Some thoughts, maybe wrong: TH1 is the inrush current limiter. The relay is driven from electronics supplied by the AUX PSU so if the voltage is low because the bulb starts to glow, the relay may switch off. Just bridge the relay for tests. When the MAIN PSU gets its DC input voltage, limited by TH1, C59,C60,C69,C70 will be charged, either in parallel (110V) or series (230V). With Q6 and R14 the two DIACs will be pre-charged, at about 60V the DIAC will drive the Gate of Q3 positive against the source, so Q3 will switch on and current from will flow thru the transformer. The source will "jump" to high voltage but the gate floats with it. The current induced into the second winding and as long as voltage on pin 7 of T1 rises, current flows thru C54 and keeps the gate high. When the core saturates, current thru Q3 increases but current/voltage at pin 7 will decrease, so gate will be pulled low thru R63/R66. Current thru Q3 stops and decreases, inducing voltage in opposite direction which will turn on Q2 thru C56.

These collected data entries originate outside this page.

(** C2, amended. The answer of a chat request is the first of the fields
    [answer], [response], [message] of the JSON body that is present with
    a value other than [null]; when there is none, when the status is not
    2xx and when the request fails, it is the fixed fallback string.  For the body [{"answer": "X"}] it is ["X"].  The
    bubble appended when the request settles has that answer as content. *)
Theorem chat_answer_first_non_null_field (question : jsstring) :
  (forall r data v,
     ok r = true -> json r = Normal data -> first_non_null data = Some v ->
     sendMessage question (Responded r) = Normal v) /\
  (forall r data,
     ok r = true -> json r = Normal data -> first_non_null data = None ->
     sendMessage question (Responded r) = Normal (VStr FALLBACK)) /\
  (forall r, ok r = false ->
     sendMessage question (Responded r) = Normal (VStr FALLBACK)) /\
  (forall e, sendMessage question (NetworkFailure e) = Normal (VStr FALLBACK)) /\
  (forall r X,
     ok r = true -> json r = Normal (VObj [(lit "answer", VStr X)]) ->
     sendMessage question (Responded r) = Normal (VStr X)) /\
  (forall p net newId now st answer,
     prompt p = question -> sendMessage question net = Normal answer ->
     exists m, messages (handleSend_resume p net newId now st)
               = messages st ++ [m]
               /\ role m = assistant /\ content m = answer).
Proof.
  repeat split.
  - intros r data v Hok Hjson Hv.
    rewrite (sendMessage_ok question r data Hok Hjson). by rewrite Hv.
  - intros r data Hok Hjson Hv.
    rewrite (sendMessage_ok question r data Hok Hjson). by rewrite Hv.
  - intros r. apply sendMessage_not_ok.
  - intros r X Hok Hjson.
    by rewrite (sendMessage_ok question r _ Hok Hjson).
  - intros p net newId now st answer <- Ha.
    unfold handleSend_resume. rewrite Ha. simpl. by eexists.
Qed.

Lemma chat_answer_first_non_null_field_witness :
  sendMessage (lit "q")
    (Responded {| status := 200;
                  json := Normal (VObj [(lit "answer", VNull);
                                        (lit "message", VStr (lit "M"))]) |})
  = Normal (VStr (lit "M")).
Proof.
  destruct (chat_answer_first_non_null_field (lit "q")) as (H & _).
  eapply H; reflexivity.
Defined.

(** C3. In every session the user can reach, sending a message whose
    trimmed text is not empty appends one user message at once; until the
    request settles nothing else is appended; and its settling appends
    one more message, of role assistant or error, after which no call of
    this send is left. *)
Theorem send_appends_user_then_one_reply (fileName : jsstring) (s : Session)
    (id1 id2 : jsstring) (now1 now2 : Z) (net : fetch_outcome)
    (evs : list Event) :
  reachable fileName s ->
  trim (input (state s)) <> [] ->
  forallb (fun e => negb (is_settle e)) evs = true ->
  let s1 := step (Send id1 now1) s in
  let s2 := step (Settle 0 net id2 now2) (run evs s1) in
  exists u a,
    messages (state s1) = messages (state s) ++ [u] /\
    role u = user /\ content u = VStr (trim (input (state s))) /\
    messages (state (run evs s1)) = messages (state s1) /\
    messages (state s2) = messages (state s) ++ [u; a] /\
    (role a = assistant \/ role a = error) /\
    outstanding s2 = [].
Proof.
  intros Hr Hne Hevs s1 s2.
  destruct (chat_inv_reachable fileName s Hr) as (_ & _ & _ & Hload).
  destruct (loading (state s)) eqn:Hl.
  { destruct Hload as [Hin _]. rewrite Hin in Hne. by destruct Hne. }
  pose proof (handleSend_proceeds id1 now1 s Hne Hl) as Hs1.
  change (handleSend id1 now1 s) with s1 in Hs1.
  rewrite Hload in Hs1. simpl in Hs1.
  assert (Hrun : run evs s1 = s1).
  { apply run_while_loading; [by rewrite Hs1 | done]. }
  subst s2. rewrite Hrun. clearbody s1.
  set (p := {| request := chat_request (trim (input (state s)));
               prompt := trim (input (state s));
               closure_mode := mode (state s) |}) in Hs1.
  assert (Hp : outstanding s1 !! 0%nat = Some p) by (by rewrite Hs1).
  rewrite (step_settle 0 net id2 now2 s1 p Hp).
  destruct (handleSend_resume_appends p net id2 now2 (state s1))
    as (answer & _ & ->).
  subst s1. simpl. eexists _, _.
  repeat (split; [reflexivity|]).
  rewrite <- app_assoc. simpl.
  split; [reflexivity|]. split; [by left | reflexivity].
Qed.

Lemma send_appends_user_then_one_reply_witness :
  let s := step (InputChange (lit " hi ")) (ChatBot (lit "a.pdf") (lit "m0") 0) in
  let s1 := step (Send (lit "m1") 1) s in
  let s2 := step (Settle 0 (NetworkFailure VUndefined) (lit "m2") 2)
              (run [Send (lit "m3") 3] s1) in
  exists u a,
    messages (state s1) = messages (state s) ++ [u] /\
    role u = user /\ content u = VStr (lit "hi") /\
    messages (state (run [Send (lit "m3") 3] s1)) = messages (state s1) /\
    messages (state s2) = messages (state s) ++ [u; a] /\
    (role a = assistant \/ role a = error) /\
    outstanding s2 = [].
Proof.
  intros s s1 s2.
  apply (send_appends_user_then_one_reply (lit "a.pdf") s (lit "m1") (lit "m2")
           1 2 (NetworkFailure VUndefined) [Send (lit "m3") 3]).
  - apply reachable_step, reachable_mount.
  - vm_compute. discriminate.
  - reflexivity.
Defined.

(** C5, as the specification words it, fails: a client whose mode is
    [file_only] sends a request whose [mode] field is ["rag"]. *)
Lemma file_only_client_sends_rag :
  let s := run [InputChange (lit "hi"); Send (lit "m1") 1]
               (ChatBot (lit "a.pdf") (lit "m0") 0) in
  mode (state s) = file_only /\
  exists p, outstanding s = [p] /\
    prop (body (request p)) (lit "mode") = VStr (lit "rag") /\
    prop (body (request p)) (lit "mode") <> VStr (mode_string (mode (state s))).
Proof.
  intros s. split; [reflexivity|].
  eexists. split; [reflexivity|]. split; [reflexivity|].
  vm_compute. discriminate.
Qed.

(** C5, amended. The body of every chat request is
    [{question, mode: "rag"}]: its [mode] field is the constant ["rag"],
    whatever the mode of the client, and the mode of the client is
    [file_only] throughout, for the component never sets it. *)
Theorem chat_request_mode_is_rag (fileName : jsstring) (s : Session) (p : Pending) :
  reachable fileName s -> p ∈ outstanding s ->
  body (request p)
    = VObj [(lit "question", VStr (prompt p)); (lit "mode", VStr (lit "rag"))] /\
  prop (body (request p)) (lit "mode") = VStr (lit "rag") /\
  mode (state s) = file_only.
Proof.
  intros Hr Hp.
  destruct (chat_inv_reachable fileName s Hr) as (Hmode & Hreq & _ & _).
  rewrite list.Forall_forall in Hreq. destruct (Hreq p Hp) as [-> _].
  by repeat split.
Qed.

Lemma chat_request_mode_is_rag_witness :
  let s := run [InputChange (lit "hi"); Send (lit "m1") 1]
               (ChatBot (lit "a.pdf") (lit "m0") 0) in
  let p := {| request := chat_request (lit "hi"); prompt := lit "hi";
              closure_mode := file_only |} in
  prop (body (request p)) (lit "mode") = VStr (lit "rag") /\
  mode (state s) = file_only.
Proof.
  intros s p.
  apply (chat_request_mode_is_rag (lit "a.pdf") s p).
  - apply (reachable_step _ _ (Send (lit "m1") 1)).
    apply (reachable_step _ _ (InputChange (lit "hi"))).
    apply reachable_mount.
  - vm_compute. apply list_elem_of_here.
Defined.

(** C6. Sending is disabled whenever a request is outstanding or the
    trimmed input is empty: the send button is disabled and [handleSend]
    changes nothing and sends nothing.  A send that does something finds
    [loading] false and the trimmed input non-empty.  A request is
    outstanding exactly while [loading] is set. *)
Theorem sending_disabled_while_loading_or_blank (fileName : jsstring) (s : Session) :
  reachable fileName s ->
  (outstanding s <> [] \/ trim (input (state s)) = [] ->
   send_disabled (state s) = true /\
   forall newId now, step (Send newId now) s = s) /\
  (forall newId now, step (Send newId now) s <> s ->
   loading (state s) = false /\ trim (input (state s)) <> []) /\
  (outstanding s <> [] <-> loading (state s) = true).
Proof.
  intros Hr.
  destruct (chat_inv_reachable fileName s Hr) as (_ & _ & _ & Hload).
  assert (Hout : outstanding s <> [] <-> loading (state s) = true).
  { destruct (loading (state s)).
    - destruct Hload as (_ & p & ->). done.
    - rewrite Hload. done. }
  split; [|split; [|done]].
  - intros H.
    assert (H' : trim (input (state s)) = [] \/ loading (state s) = true)
      by (destruct H; [right; by apply Hout | by left]).
    split; [|intros; by apply handleSend_blocked].
    unfold send_disabled. destruct H' as [-> | ->]; [done|].
    by rewrite orb_true_r.
  - intros newId now Hstep. simpl in Hstep.
    destruct (loading (state s)) eqn:Hl.
    + destruct Hstep. apply handleSend_blocked. by right.
    + split; [done|]. intros He. destruct Hstep.
      apply handleSend_blocked. by left.
Qed.

Lemma sending_disabled_while_loading_or_blank_witness :
  let s := step (Send (lit "m1") 1)
             (step (InputChange (lit "hi")) (ChatBot (lit "a.pdf") (lit "m0") 0)) in
  send_disabled (state s) = true /\
  forall newId now, step (Send newId now) s = s.
Proof.
  intros s.
  destruct (sending_disabled_while_loading_or_blank (lit "a.pdf") s) as (H & _).
  - apply (reachable_step _ _ (Send (lit "m1") 1)).
    apply (reachable_step _ _ (InputChange (lit "hi"))).
    apply reachable_mount.
  - apply H. left. vm_compute. discriminate.
Defined.

(** C7. The list of messages is append-only: whatever events a session
    goes through (typing, sending, an answer or an error coming back),
    the list it had is a prefix of the list it has afterwards. *)
Theorem messages_append_only (evs : list Event) (s : Session) :
  messages (state s) `prefix_of` messages (state (run evs s)).
Proof.
  revert s. induction evs as [|e evs IH]; intros s; simpl; [done|].
  etrans; [apply (step_prefix e s) | apply IH].
Qed.
(** Charset, with the http-equiv tag as a fallback *)
Definition check_charset (soup : node) (st : meta_state) : meta_state :=
  let '(md, sc) := st in
  let charset_tag :=
    find (fun t => named "meta" t && attr_present "charset" t) soup in
  match tag_get_truthy charset_tag "charset" with
  | Some cs => (md_set md "charset" (strip cs), add_points sc 1)
  | None =>
      let http_equiv_tag :=
        find (fun t => named "meta" t && attr_is "http-equiv" "Content-Type" t)
             soup in
      match http_equiv_tag with
      | Some t =>
          if contains "charset=" (get_default t "content" "")
          then (md_set md "charset"
                  (strip (split_last "charset=" (get_default t "content" ""))),
                add_points sc 1)
          else (md, sc)
      | None => (md, sc)
      end
  end.

(** Language *)
Definition check_language (soup : node) (st : meta_state) : meta_state :=
  let '(md, sc) := st in
  let html_tag := find (named "html") soup in
  match tag_get_truthy html_tag "lang" with
  | Some lang => (md_set md "language" (strip lang), add_points sc 1)
  | None => (md, sc)
  end.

Ratings of the FETs are 10A, the bulb should draw a current that is lower. So even one FET stuck should not blow it up. 200W on 230V will be roughly 1A with higher inrush. I would try a lower value like 60W to start with, but a IRF740 should not bother the current from the lamp. So there must be another error, like failing snubber or excessive startup drive.
Check R14, R15, R16, Q6, D14 and C54. With D15 and D16 removed, the PSU should not start up (but beware, any kind of spike to one of the gates will start it). Check D23 as a failing zener may exceed the Ugs (20V) of Q3. It should have 0.7V forward and 15V in reverse. In circuit you will not get the right values as R63-R66 are parallel to it.